AMP - Associação Médica do Paraná — Prova 2020
Na investigação diagnóstica dos distúrbios do esôfago, qual o exame que propicia um número importante de informações sobre a função do corpo esofágico e do esfincter inferior do esôfago? Também permite ao cirurgião excluir distúrbios primários de motilidade como acalasia, além de possibilitar planejamento do melhor procedimento cirúrgico.
Manometria esofágica = padrão ouro para distúrbios de motilidade esofágica (ex: acalasia).
A manometria esofágica é o exame que avalia a pressão e a coordenação das contrações do esôfago e do esfíncter inferior, sendo essencial para diagnosticar distúrbios de motilidade e guiar a conduta cirúrgica em condições como a acalasia.
A investigação diagnóstica dos distúrbios do esôfago é um campo complexo, e a escolha do exame adequado é crucial para um manejo eficaz. Dentre as diversas ferramentas disponíveis, a manometria esofágica destaca-se como o padrão ouro para a avaliação funcional da motilidade esofágica. Este exame fornece informações detalhadas sobre a atividade contrátil do corpo esofágico e a função dos esfíncteres, sendo indispensável para o diagnóstico de condições que afetam a deglutição e o trânsito alimentar. A manometria esofágica mede as pressões intraluminais ao longo do esôfago, permitindo identificar padrões de contração anormais, falha no relaxamento do esfíncter inferior do esôfago (EEI) ou hipercontratilidade. É particularmente valiosa na exclusão e classificação de distúrbios primários de motilidade, como a acalasia, que se caracteriza pela ausência de peristalse no corpo esofágico e relaxamento incompleto do EEI. A classificação da acalasia em tipos I, II e III pela manometria de alta resolução tem implicações prognósticas e terapêuticas. Para o cirurgião, a manometria esofágica não apenas confirma o diagnóstico, mas também orienta o planejamento do procedimento cirúrgico, como a miotomia de Heller para acalasia, ao indicar a extensão da disfunção muscular. Compreender os achados da manometria é fundamental para residentes e profissionais da gastroenterologia e cirurgia do aparelho digestivo, garantindo uma abordagem diagnóstica precisa e um tratamento otimizado para pacientes com disfagia e outros sintomas esofágicos.
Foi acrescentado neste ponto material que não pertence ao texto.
(** *** A ledger of the events

    The connections that were let in, in their order: the address of each, and
    whether its end has not been reported yet.  It is kept from the events and
    the answers to them alone, without a look at the handler's own records. *)
Abbreviation ledger := (list (list byte * bool)).
Definition enter (e : connection_event) (admitted : option (list byte)) (l : ledger) : ledger :=
  match e with
  | Connect _ => match admitted with Some ip => l ++ [(ip, true)] | None => l end
  | Gone i => alter (λ c, (c.1, false)) i l
  | _ => l
  end.

Definition open_in (country : string) (l : ledger) : nat :=
  length (filter (λ c, Lookup c.1 = country ∧ c.2 = true) l).
Definition all_in (country : string) (l : ledger) : nat := length (filter (λ c, Lookup c.1 = country) l).

(** What the handler's records say of the connections. *)
Definition recorded (ns : networks) : ledger := (λ n, (mn_client n, negb (mn_disconnected n))) <$> ns.

(** The connections from a country that the handler takes for open, and all of them. *)
Definition open_from (country : string) (ns : networks) : nat :=
  length (filter (λ n, Lookup (mn_client n) = country ∧ mn_disconnected n = false) ns).
Definition all_from (country : string) (ns : networks) : nat :=
  length (filter (λ n, Lookup (mn_client n) = country) ns).

Definition country_labels (country : string) : gmap string string := {[ "country" := country ]}.

Context (limit : nat) (of_nat : nat → float F).

Record counted (w : W) : Prop := {
  counted_wf : wf_collector F (fget w);
  counted_open country :
    value_of F MetricNameCurrentConnections (country_labels country) (fget w) = of_nat (open_from country (fget w));
  counted_all country :
    value_of F MetricNameConnections (country_labels country) (fget w) = of_nat (all_from country (fget w));
  counted_unlocked : Forall (λ n, mn_lock n = false) (fget w : networks);
}.

Hypothesis exact : counts F limit of_nat.

Lemma plain_country country : plain_labels (country_labels country).
Proof.
  intros k v Hk. unfold country_labels in Hk. apply lookup_singleton_Some in Hk as [<- <-].
  unfold no_equals. cbn. rewrite !elem_of_cons, elem_of_nil. naive_solver.
Qed.

Lemma other_country name c c' : c ≠ c' → other_series name (country_labels c) name (country_labels c').
Proof.
  intros Hne. right. intros E%combined_name_inj; [|apply plain_country..].
  assert (country_labels c' !! "country" = country_labels c !! "country") as E' by (by rewrite E).
  unfold country_labels in E'. rewrite !lookup_singleton_eq in E'. congruence.
Qed.

Lemma other_name name name' c c' : name ≠ name' → other_series name (country_labels c) name' (country_labels c').
Proof. intros. by left. Qed.

(** What an operation on one of the metrics does to the whole store. *)
Definition bumped (name country : string) (f : float F → float F) (w w' : W) : Prop :=
  (fget w' : networks) = fget w ∧ wf_collector F (fget w') ∧
  value_of F name (country_labels country) (fget w') = f (value_of F name (country_labels country) (fget w)) ∧
  (∀ c, c ≠ country → value_of F name (country_labels c) (fget w') = value_of F name (country_labels c) (fget w)) ∧
  (∀ n c, n ≠ name → value_of F n (country_labels c) (fget w') = value_of F n (country_labels c) (fget w)).

Lemma update_bumped name ip f w :
  wf_collector F (fget w) →
  ∃ w', update F (change F name (geoLabels Lookup (MkHandle name []) ip []) f) w = Done (tt, w') ∧
    bumped name (Lookup ip) f w w'.
Proof.
  intros Hwf. unfold update. eexists. split; [reflexivity|].
  destruct (change_spec F name (country_labels (Lookup ip)) f (fget w) Hwf) as (H1 & H2 & H3).
  split_and!; rewrite ?fget_other_r, ?fget_fset; try done.
  - intros c Hc. by apply H3, other_country.
  - intros n c Hn. by apply H3, other_name.
Qed.

Lemma counter_bumped name ip w :
  wf_collector F (fget w) →
  ∃ w', counterGeo_Increment F Lookup (MkHandle name []) ip [] w = Done (tt, w') ∧
    bumped name (Lookup ip) (λ v, f_add F v (f_one F)) w w'.
Proof.
  intros Hwf. unfold counterGeo_Increment, counterGeo_IncrementBy. rewrite (counts_one _ _ _ exact).
  destruct (update_bumped name ip (λ v, f_add F v (f_one F)) w Hwf) as (w' & E & Hb). exists w'. split; [|done].
  rewrite bind_bind, (bind_done _ _ _ _ _ E). done.
Qed.

(** Handshake counters do not matter for the connections. *)
Lemma counted_bumped name country f w w' :
  name ≠ MetricNameConnections → name ≠ MetricNameCurrentConnections →
  counted w → bumped name country f w w' → counted w'.
Proof.
  intros H1 H2 [Hwf Ho Ha Hl] (En & Hwf' & _ & _ & Hn). constructor; [done|..|by rewrite En].
  - intros c. rewrite Hn by done. by rewrite Ho, En.
  - intros c. rewrite Hn by done. by rewrite Ha, En.
Qed.

Lemma counted_backend {A} (c : prog W A) w :
  minds_own_metrics c → counted w → wp c w (λ _ w', counted w' ∧ (fget w' : networks) = fget w).
Proof.
  intros Hc [Hwf Ho Ha Hl]. destruct (Hc w Hwf) as (a & w' & E & En & Hwf' & Hv). unfold wp. rewrite E.
  split; [|done]. constructor; [done|..|by rewrite En].
  - intros country. rewrite Hv by (unfold own_metrics; set_solver). by rewrite Ho, En.
  - intros country. rewrite Hv by (unfold own_metrics; set_solver). by rewrite Ha, En.
Qed.

Hypothesis backend_minds : ∀ meta, minds_own_metrics (OnNetworkConnection backend meta).
Hypothesis networks_mind : ∀ i, (∀ meta, minds_own_metrics (OnHandshakeSuccess (network_backend i) meta)) ∧
  (∀ meta reason, minds_own_metrics (OnHandshakeFailed (network_backend i) meta reason)) ∧
  minds_own_metrics (OnDisconnect (network_backend i)).

Lemma open_le_all country ns : open_from country ns ≤ all_from country ns.
Proof.
  unfold open_from, all_from. induction ns as [|n ns IH]; [done|]. rewrite !filter_cons.
  repeat case_decide; cbn; naive_solver lia.
Qed.

Lemma all_le_length country ns : all_from country ns ≤ length ns.
Proof. apply length_filter. Qed.

Lemma open_snoc country ns ip : open_from country (ns ++ [MkMetricsNetwork ip false false])
  = open_from country ns + if decide (Lookup ip = country) then 1 else 0.
Proof. unfold open_from. rewrite filter_app, length_app, filter_cons, filter_nil. cbn. repeat case_decide; cbn; naive_solver. Qed.

Lemma all_snoc country ns ip : all_from country (ns ++ [MkMetricsNetwork ip false false])
  = all_from country ns + if decide (Lookup ip = country) then 1 else 0.
Proof. unfold all_from. rewrite filter_app, length_app, filter_cons, filter_nil. cbn. repeat case_decide; cbn; naive_solver. Qed.

(** A connection that changes its lock or ends. *)
Lemma open_count_alter country ns i n f :
  ns !! i = Some n → mn_client (f n) = mn_client n →
  open_from country (alter f i ns) + (if decide (Lookup (mn_client n) = country ∧ mn_disconnected n = false) then 1 else 0)
  = open_from country ns + (if decide (Lookup (mn_client n) = country ∧ mn_disconnected (f n) = false) then 1 else 0).
Proof.
  intros Hi Hc. unfold open_from. revert i Hi. induction ns as [|x ns IH]; intros [|i] Hi; [done..| |].
  - injection Hi as ->. change (alter f 0 (n :: ns)) with (f n :: ns). rewrite !filter_cons, Hc.
    repeat case_decide; cbn; lia.
  - change (alter f (S i) (x :: ns)) with (x :: alter f i ns). rewrite !filter_cons. specialize (IH i Hi).
    destruct (decide (Lookup (mn_client x) = country ∧ mn_disconnected x = false)); cbn; lia.
Qed.

Lemma all_count_alter country ns i n f :
  ns !! i = Some n → mn_client (f n) = mn_client n → all_from country (alter f i ns) = all_from country ns.
Proof.
  intros Hi Hc. unfold all_from. revert i Hi. induction ns as [|x ns IH]; intros [|i] Hi; [done..| |].
  - injection Hi as ->. change (alter f 0 (n :: ns)) with (f n :: ns). rewrite !filter_cons, Hc. by case_decide.
  - change (alter f (S i) (x :: ns)) with (x :: alter f i ns). rewrite !filter_cons. specialize (IH i Hi).
    case_decide; cbn; lia.
Qed.

Lemma open_recorded country ns : open_in country (recorded ns) = open_from country ns.
Proof.
  unfold open_in, open_from, recorded. induction ns as [|n ns IH]; [done|]. cbn [fmap list_fmap].
  rewrite !filter_cons. cbn [fst snd]. destruct (mn_disconnected n); cbn [negb];
    repeat case_decide; cbn [length]; naive_solver.
Qed.

Lemma all_recorded country ns : all_in country (recorded ns) = all_from country ns.
Proof.
  unfold all_in, all_from, recorded. induction ns as [|n ns IH]; [done|]. cbn [fmap list_fmap].
  rewrite !filter_cons. cbn [fst]. case_decide; cbn [length]; by rewrite IH.
Qed.

(** ** One event

    After the call of an event the counts are right, and the handler's records
    are those of the ledger. *)
Definition keeps_up (e : connection_event) (w : W) (a : option (list byte)) (w' : W) : Prop :=
  counted w' ∧ recorded (fget w') = enter e a (recorded (fget w)).

Lemma connect_counted meta w :
  counted w → length (fget w : networks) < limit →
  wp (step (Connect meta)) w (keeps_up (Connect meta) w).
Proof.
  intros Hc Hl. unfold step, metrics_OnNetworkConnection. apply wp_bind, wp_bind.
  eapply wp_mono; [by apply counted_backend|]. intros [[b m'] err] w1 [Hc1 En1]. cbn beta iota.
  destruct err as [err|]; [apply wp_ret, wp_ret; split; [done|]; cbn; by rewrite En1|].
  destruct Hc1 as [Hwf Ho Ha Hlk].
  destruct (counter_bumped MetricNameConnections (IP (RemoteAddr m')) w1 Hwf) as (w2 & E2 & N2 & Wf2 & V2 & O2 & X2).
  apply wp_bind. unfold wp at 1, counting at 1. cbn [connectionsMetric]. rewrite E2. apply wp_bind. unfold wp at 1.
  destruct (update_bumped MetricNameCurrentConnections (IP (RemoteAddr m')) (λ v, f_add F v (f_one F)) w2 Wf2)
    as (w3 & E3 & N3 & Wf3 & V3 & O3 & X3).
  unfold gaugeGeo_Increment, gaugeGeo_IncrementBy. cbn [handle_name currentConnectionsMetric counting] in *.
  rewrite E3. apply wp_bind. unfold wp at 1, new_network. apply wp_ret, wp_ret.
  assert (∀ country, all_from country (fget w1) < limit) as Hlim.
  { intros country. pose proof (all_le_length country (fget w1)). rewrite En1 in *. lia. }
  split; [constructor|].
  - by rewrite fget_other_l.
  - intros country. rewrite fget_other_l, fget_fset, open_snoc, N3, N2.
    destruct (decide (Lookup (IP (RemoteAddr m')) = country)) as [<-|Hne].
    + rewrite V3, X2, Ho by done. rewrite (counts_add _ _ _ exact); [f_equal; lia|].
      pose proof (open_le_all (Lookup (IP (RemoteAddr m'))) (fget w1)). specialize (Hlim (Lookup (IP (RemoteAddr m')))). lia.
    + rewrite O3, X2, Ho by done. f_equal. lia.
  - intros country. rewrite fget_other_l, fget_fset, all_snoc, N3, N2.
    destruct (decide (Lookup (IP (RemoteAddr m')) = country)) as [<-|Hne].
    + rewrite X3, V2, Ha by done. rewrite (counts_add _ _ _ exact); [f_equal; lia|apply Hlim].
    + rewrite X3, O2, Ha by done. f_equal. lia.
  - rewrite fget_fset, N3, N2. apply Forall_app. by split; [|repeat constructor].
  - rewrite fget_fset, N3, N2, En1. unfold recorded. by rewrite fmap_app.
Qed.

Lemma bind_network_at {B} (f : metricsNetwork → prog W B) i n w :
  (fget w : networks) !! i = Some n → prog_bind f (network_at i) w = f n w.
Proof. intros E. apply bind_done. unfold network_at. by rewrite E. Qed.

Lemma handshake_ok_counted i meta w :
  counted w → i < length (fget w : networks) →
  wp (step (HandshakeOk i meta)) w (keeps_up (HandshakeOk i meta) w).
Proof.
  intros Hc Hi. unfold step, metrics_OnHandshakeSuccess. apply wp_bind, wp_bind.
  eapply wp_mono; [apply counted_backend; [apply networks_mind|done]|]. intros [[conn m'] err] w1 [Hc1 En1]. cbn beta iota.
  destruct (lookup_lt_is_Some_2 (fget w1 : networks) i) as [n Hn]; [by rewrite En1|].
  unfold wp at 1. rewrite (bind_network_at _ i n) by done.
  destruct err as [err|].
  all: match goal with |- context [counterGeo_Increment F Lookup ?h _ _] =>
         destruct (counter_bumped (handle_name h) (mn_client n) w1 (counted_wf _ Hc1)) as (w2 & E2 & Hb) end.
  all: cbn [handle_name handshakeFailedMetric handshakeSuccessfulMetric counting] in E2, Hb |- *.
  all: rewrite (bind_done _ _ _ _ _ E2); cbn.
  all: split; [by eapply counted_bumped; [..|exact Hb]|cbn; by rewrite (proj1 Hb), En1].
Qed.

Lemma handshake_bad_counted i meta reason w :
  counted w → i < length (fget w : networks) →
  wp (step (HandshakeBad i meta reason)) w (keeps_up (HandshakeBad i meta reason) w).
Proof.
  intros Hc Hi. unfold step, metrics_OnHandshakeFailed. destruct (lookup_lt_is_Some_2 (fget w : networks) i Hi) as [n Hn].
  apply wp_bind. unfold wp at 1. rewrite (bind_network_at _ i n) by done.
  destruct (counter_bumped MetricNameFailedHandshake (mn_client n) w (counted_wf _ Hc)) as (w2 & E2 & Hb).
  cbn [handshakeFailedMetric counting]. rewrite (bind_done _ _ _ _ _ E2).
  assert (counted w2) as Hc2 by (by eapply counted_bumped; [..|exact Hb]).
  pose proof (counted_backend _ w2 (proj1 (proj2 (networks_mind i)) meta reason) Hc2) as Hw. unfold wp in Hw.
  destruct (OnHandshakeFailed _ meta reason w2) as [[[] w3]| |]; try done. apply wp_ret.
  destruct Hw as [Hc3 E3]. split; [done|]. cbn. by rewrite E3, (proj1 Hb).
Qed.

(** The connection while its backend is told that it ended. *)
Definition leaving (n : metricsNetwork) : metricsNetwork := set_mn_disconnected (set_mn_lock true n).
A manometria esofágica avalia a pressão e a coordenação das contrações musculares do corpo esofágico e a função dos esfíncteres esofágicos superior e inferior. Ela mede a amplitude, duração e velocidade das ondas peristálticas, bem como o relaxamento do esfíncter inferior do esôfago.
A manometria é fundamental para diagnosticar distúrbios como acalasia (falha no relaxamento do EEI e aperistalse), espasmo esofágico difuso, esôfago em quebra-nozes, esôfago hipercontrátil (jackhammer esophagus) e hipomotilidade esofágica.
No planejamento cirúrgico da acalasia, a manometria confirma o diagnóstico, classifica o tipo de acalasia (I, II ou III) e ajuda a determinar a extensão da miotomia necessária, otimizando o procedimento e melhorando os resultados pós-operatórios.